#### TASK DESCRIPTION:
Write the data out again exactly and in full.

#### EXERCISE INPUTS:
(** *** The whole function, on a well-formed object of the store *)

Lemma buildQueryParams_run (l : loc) (o : Obj) (d : bool) :
  H !! l = Some o ->
  well_formed (props o) = true ->
  buildQueryParams (JRef l) d (mkState H navs cons) =
    (Normal (URLSearchParams_toString
               (map (fun '(k, v) => (k, ToString v)) (kept_params d (props o))
                ++ array_entries (props o))),
     working (kept_params d (props o)) (array_params (props o))).
Proof.
  intros Hl Hwf.
  destruct (well_formed_parts _ Hwf) as (Hd & Hord & Hproto & Hprint).
  assert (Hnone : ~ In "__proto__" (map fst (props o))).
  { intros Hin. apply prop_has_keys in Hin. rewrite Hin in Hproto. discriminate. }
  unfold buildQueryParams.
  unfold bind at 1, spread, alloc, own_props, set_heap. cbn [heap navigations console].
  rewrite Hl, assign_all_well_formed by exact Hwf.
  unfold bind at 1, alloc, set_heap. cbn [heap navigations console].
  rewrite length_app. simpl length.
  replace (length H + 1)%nat with (S (length H)) by lia.
  rewrite <- app_assoc. simpl app.
  fold params paramsAsArray. fold (working (props o) []).
  unfold bind at 1, for_in at 1. unfold bind at 1.
  rewrite keys_params.
  assert (Hloop := first_loop_run d (props o) [] []).
  cbn [app] in Hloop.
  rewrite Hloop;
    [|assumption|assumption|assumption|intros k _ []|intros k a _ []].
  clear Hloop.
  unfold bind at 1.
  rewrite new_URLSearchParams_params by (now apply plain_data_filter).
  unfold bind at 1, for_in at 1. unfold bind at 1.
  rewrite keys_paramsAsArray.
  assert (Hloop := second_loop_run (array_params (props o)) []).
  cbn [app] in Hloop. rewrite Hloop.
  - unfold ret. now rewrite array_entries_array_params.
  - now apply NoDup_array_params.
  - apply Forall_array_params.
  - now apply plain_data_filter.
Qed.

#### TASK OUTPUT:
(** *** The whole function, on a well-formed object of the store *)

Lemma buildQueryParams_run (l : loc) (o : Obj) (d : bool) :
  H !! l = Some o ->
  well_formed (props o) = true ->
  buildQueryParams (JRef l) d (mkState H navs cons) =
    (Normal (URLSearchParams_toString
               (map (fun '(k, v) => (k, ToString v)) (kept_params d (props o))
                ++ array_entries (props o))),
     working (kept_params d (props o)) (array_params (props o))).
Proof.
  intros Hl Hwf.
  destruct (well_formed_parts _ Hwf) as (Hd & Hord & Hproto & Hprint).
  assert (Hnone : ~ In "__proto__" (map fst (props o))).
  { intros Hin. apply prop_has_keys in Hin. rewrite Hin in Hproto. discriminate. }
  unfold buildQueryParams.
  unfold bind at 1, spread, alloc, own_props, set_heap. cbn [heap navigations console].
  rewrite Hl, assign_all_well_formed by exact Hwf.
  unfold bind at 1, alloc, set_heap. cbn [heap navigations console].
  rewrite length_app. simpl length.
  replace (length H + 1)%nat with (S (length H)) by lia.
  rewrite <- app_assoc. simpl app.
  fold params paramsAsArray. fold (working (props o) []).
  unfold bind at 1, for_in at 1. unfold bind at 1.
  rewrite keys_params.
  assert (Hloop := first_loop_run d (props o) [] []).
  cbn [app] in Hloop.
  rewrite Hloop;
    [|assumption|assumption|assumption|intros k _ []|intros k a _ []].
  clear Hloop.
  unfold bind at 1.
  rewrite new_URLSearchParams_params by (now apply plain_data_filter).
  unfold bind at 1, for_in at 1. unfold bind at 1.
  rewrite keys_paramsAsArray.
  assert (Hloop := second_loop_run (array_params (props o)) []).
  cbn [app] in Hloop. rewrite Hloop.
  - unfold ret. now rewrite array_entries_array_params.
  - now apply NoDup_array_params.
  - apply Forall_array_params.
  - now apply plain_data_filter.
Qed.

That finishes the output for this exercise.